- U.S. private equity is stuck with a large backlog of aging portfolio companies bought at high valuations, exposing a growing exit and liquidity problem.
- Higher interest rates and weaker IPO/M&A markets have compressed valuations, lengthened holding periods, and strained relationships with limited partners expecting faster cash returns.
- Firms are increasingly relying on continuation vehicles to manufacture liquidity, raising governance and valuation concerns for investors.
- In 2026, success will hinge on operational value creation, creative exit solutions, and scale or specialization, while smaller undifferentiated managers risk consolidation or decline.
Read More
The private equity sector is now in the midst of an enforced reset. After years of buoyant M&A activity supported by low interest rates and rosy growth expectations, firms are grappling with a liquidity hangover.
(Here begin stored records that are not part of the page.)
(** a text whose lines fit in the buffer *)
Definition short_lines (l : list Z) : Prop := Forall (λ x, length x + 2 ≤ bufsize)%nat ((split_nl l).1 ++ [(split_nl l).2]).
Lemma split_nl_open buf : split_nl buf = ([], buf) → Forall (λ c, c ≠ 10) buf.
Proof.
  induction buf as [|c buf IH]; [done|]. simpl. destruct (split_nl buf) as [ls t].
  destruct (Z.eqb_spec c 10); [done|]. destruct ls; [|done]. intros [= ->]. constructor; [done|by apply IH].
Qed.
Lemma split_nl_closed buf : Forall (λ c, c ≠ 10) buf → split_nl buf = ([], buf).
Proof. induction 1 as [|c buf Hc Hb IH]; simpl; [done|]. by rewrite IH, (proj2 (Z.eqb_neq _ _)). Qed.
Definition first_line (l : list Z) : list Z := default (split_nl l).2 (head (split_nl l).1).
Lemma first_line_open buf inp : Forall (λ c, c ≠ 10) buf → first_line (buf ++ inp) = buf ++ first_line inp.
Proof.
  unfold first_line. induction 1 as [|c buf Hc Hb IH]; [done|]. simpl. rewrite <- IH.
  destruct (split_nl (buf ++ inp)) as [ls t]. rewrite (proj2 (Z.eqb_neq _ _)) by done. by destruct ls.
Qed.
Lemma short_lines_open buf inp : split_nl buf = ([], buf) → short_lines (buf ++ inp) → (length buf + 2 ≤ bufsize)%nat.
Proof.
  intros Hb%split_nl_open Hs. assert (Hf : (length (first_line (buf ++ inp)) + 2 ≤ bufsize)%nat).
  { apply (proj1 (Forall_forall _ _) Hs). unfold first_line. destruct (split_nl (buf ++ inp)) as [[|x ls] t]; set_solver. }
  rewrite first_line_open, length_app in Hf by done. lia.
Qed.
Lemma split_nl_idem l : split_nl (split_nl l).2 = ([], (split_nl l).2).
Proof.
  induction l as [|c l IH]; simpl; [done|]. destruct (split_nl l) as [ls t]. simpl in *.
  destruct (c =? 10) eqn:Hc; [done|]. destruct ls; simpl; [|done]. by rewrite IH, Hc.
Qed.
Lemma short_lines_tail a b : short_lines (a ++ b) → short_lines ((split_nl a).2 ++ b).
Proof. unfold short_lines. rewrite split_nl_app. simpl. rewrite <- app_assoc, Forall_app. by intros [_ Hs]. Qed.

Lemma split_nl_Forall (P : Z → Prop) l : Forall P l → Forall P (split_nl l).2.
Proof.
  induction 1 as [|c l Hc Hl IH]; simpl; [done|]. destruct (split_nl l) as [ls t]. simpl in *.
  destruct (c =? 10); [done|]. destruct ls; [by constructor|done].
Qed.

Lemma grep_stuck turns : ∀ i buf inp out,
  (length inp < turns)%nat → Forall (λ c, c ≠ 0) (buf ++ inp) → Forall (λ c, c ≠ 10) buf → (length buf ≤ bufsize - 1)%nat →
  (bufsize - 1 - length buf ≤ length inp)%nat → Forall (λ c, c ≠ 10) (take (bufsize - 1 - length buf) inp) →
  grep turns i buf inp out = Some out.
Proof.
  induction turns as [|turns IH]; intros i buf inp out Hlen Hnz Hbuf Hm Hi Hnl; [lia|]. cbn [grep].
  set (n := Nat.min (S (size i)) (Nat.min (bufsize - length buf - 1) (length inp))).
  destruct (Nat.eqb_spec n 0) as [Hn|Hn]; [done|].
  assert (Hsplit : split_nl (buf ++ take n inp) = ([], buf ++ take n inp)).
  { apply split_nl_closed, Forall_app. split; [done|]. rewrite <- (Nat.min_l n (bufsize - 1 - length buf)) by lia.
    rewrite <- take_take. by apply Forall_take. }
  rewrite <- (take_drop n inp), app_assoc, Forall_app in Hnz. destruct Hnz as [Hnz1 Hnz2].
  rewrite grep_lines_ok, Hsplit by (done || lia). simpl. rewrite app_nil_r. pose proof (split_nl_open _ Hsplit) as Hopen.
  assert (Hbl : length (buf ++ take n inp) = (length buf + n)%nat) by (rewrite length_app, length_take; lia).
  apply IH; rewrite ?Hbl, ?length_drop; [lia|by apply Forall_app|done|lia|lia|].
  rewrite take_drop_commute. apply Forall_drop.
  by replace (n + (bufsize - 1 - (length buf + n)))%nat with (bufsize - 1 - length buf)%nat by lia.
Qed.

Lemma grep_ok turns : ∀ i buf inp out,
  (length inp < turns)%nat → Forall (λ c, c ≠ 0) (buf ++ inp) → split_nl buf = ([], buf) → short_lines (buf ++ inp) →
  grep turns i buf inp out = Some (out ++ selected (split_nl (buf ++ inp)).1).
Proof.
  induction turns as [|turns IH]; intros i buf inp out Hlen Hnz Hbuf Hs; [lia|]. cbn [grep].
  pose proof (short_lines_open _ _ Hbuf Hs) as Hroom.
  set (n := Nat.min (S (size i)) (Nat.min (bufsize - length buf - 1) (length inp))).
  destruct (Nat.eqb_spec n 0) as [Hn|Hn].
  { assert (inp = []) as -> by (apply nil_length_inv; lia). rewrite app_nil_r, Hbuf. simpl. by rewrite app_nil_r. }
  rewrite <- (take_drop n inp) in Hnz, Hs |- *. rewrite app_assoc in Hnz, Hs |- *.
  rewrite take_drop. set (b := buf ++ take n inp) in *.
  rewrite grep_lines_ok by (done || by apply Forall_app in Hnz as [? _]).
  rewrite IH; [| | |apply split_nl_idem|by apply short_lines_tail].
  - rewrite (split_nl_app b). simpl. unfold selected. by rewrite <- app_assoc, bind_app.
  - rewrite length_drop. lia.
  - apply Forall_app in Hnz as [Hb Hd]. apply Forall_app. split; [|done].
    by apply split_nl_Forall.
Qed.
A substantial backlog—12,900 unsold portfolio companies in U.S. PE portfolios as of late 2025—and inflated purchase multiples have created a mismatch between current exit realities and past underwriting assumptions [1][3].
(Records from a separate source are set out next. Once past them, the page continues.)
(* ===== verification/ShParse.v ===== *)
(** * The parser of the shell, [user/sh.c]

    [parsecmd] turns a line into a tree of commands, whose words are pointers
    into the line; [nulterminate] then ends each word by a NUL.  Pointers are
    offsets into the line, and the panics of the parser are results.  The
    parser is compared with the grammar of commands, on the tokens of the
    line. *)

From S2P Require Import Prelude Fsdata.

(** ** The code *)

(** a string is the list of its characters, and its end stands for the NUL;
    [strchr] of [user/ulib.c], as a condition *)
Fixpoint strchr (s : list Z) (c : Z) : bool :=
  match s with
  | [] => false
  | x :: s => if (x =? c)%Z then true else strchr s c
  end.

Definition MAXARGS : nat := 10.
(** a command; [EXEC] has the pairs of [argv] and [eargv] before the null
    pointer *)
Inductive cmd :=
  | EXEC (argv : list (nat * nat))
  | REDIR (c : cmd) (file efile : nat) (mode fd : Z)
  | PIPE (left right : cmd)
  | LIST (left right : cmd)
  | BACK (c : cmd).

Definition whitespace : list Z := [32; 9; 13; 10; 11]%Z.
Definition symbols : list Z := str "<|>&;()".

(** what parsing gives: a result, a panic, or (never, as is proved below) too
    many turns *)
Inductive pres (A : Type) := POk (a : A) | PPanic (msg : string) | PFuel.
Arguments POk {A}. Arguments PPanic {A}. Arguments PFuel {A}.
Definition pbind {A B} (m : pres A) (f : A → pres B) : pres B :=
  match m with POk a => f a | PPanic e => PPanic e | PFuel => PFuel end.
Notation "'let?' x := m 'in' f" := (pbind m (λ x, f)) (at level 10, x pattern, m at level 100, f at level 200).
Interest rate normalization underpins much of this pain. Since 2022, the cost of debt has risen sharply, undermining leveraged buyout dynamics and making exits less attractive; lower valuations coupled with LPs’ increasing skepticism of long holding periods are jointly pressuring GPs to rethink exit strategies [1][2]. With $880 billion in U.S. dry powder and global dry powder near $2.5 trillion, much of the capital is tied up in aging funds that have yet to generate cash returns commensurate with their vintage [1][3].
Given constrained exit routes, especially through M&A and IPO channels, continuation vehicles are rising fast. In 2025 they accounted for about 20% of sales involving PE firms, marking both a tool for liquidity and a potential governance concern, especially over valuation and fairness to LPs [2].
For 2026, three strategic priorities emerge. First, operational value creation—not just financial engineering—must deliver; industrial, AI/tech, and resilient sectors will be in focus [6]. Second, portfolio aging cannot persist indefinitely without eroding LP relationships; GPs must deploy creative exit pathways and better manage expectations. Third, industry structure will favor scale and execution capability: boutique funds without specialization or operational leverage risk being squeezed or absorbed [4][5].
Open questions concern whether macroeconomic tailwinds (rate cuts, inflation easing, policy clarity) will emerge in time to unlock constrained exit windows, the degree to which regulators will tighten reporting and tax incentives may shift deal economics, and how governance practices will evolve particularly around continuation vehicles to preserve LP trust.
Supporting Notes
- 12,900 U.S. PE-portfolio companies unsold as of September 30, 2025; hold periods near seven years versus shorter pre-pandemic norms [1].
- U.S. PE dry powder fell to ~$880 billion by September 2025 from $1.3 trillion in December 2024; global dry powder was ~$2.515 trillion as of mid-2025, down ~7.7% from its 2023 peak; ~24% of global dry powder raised >4 years ago and not yet deployed [1][3].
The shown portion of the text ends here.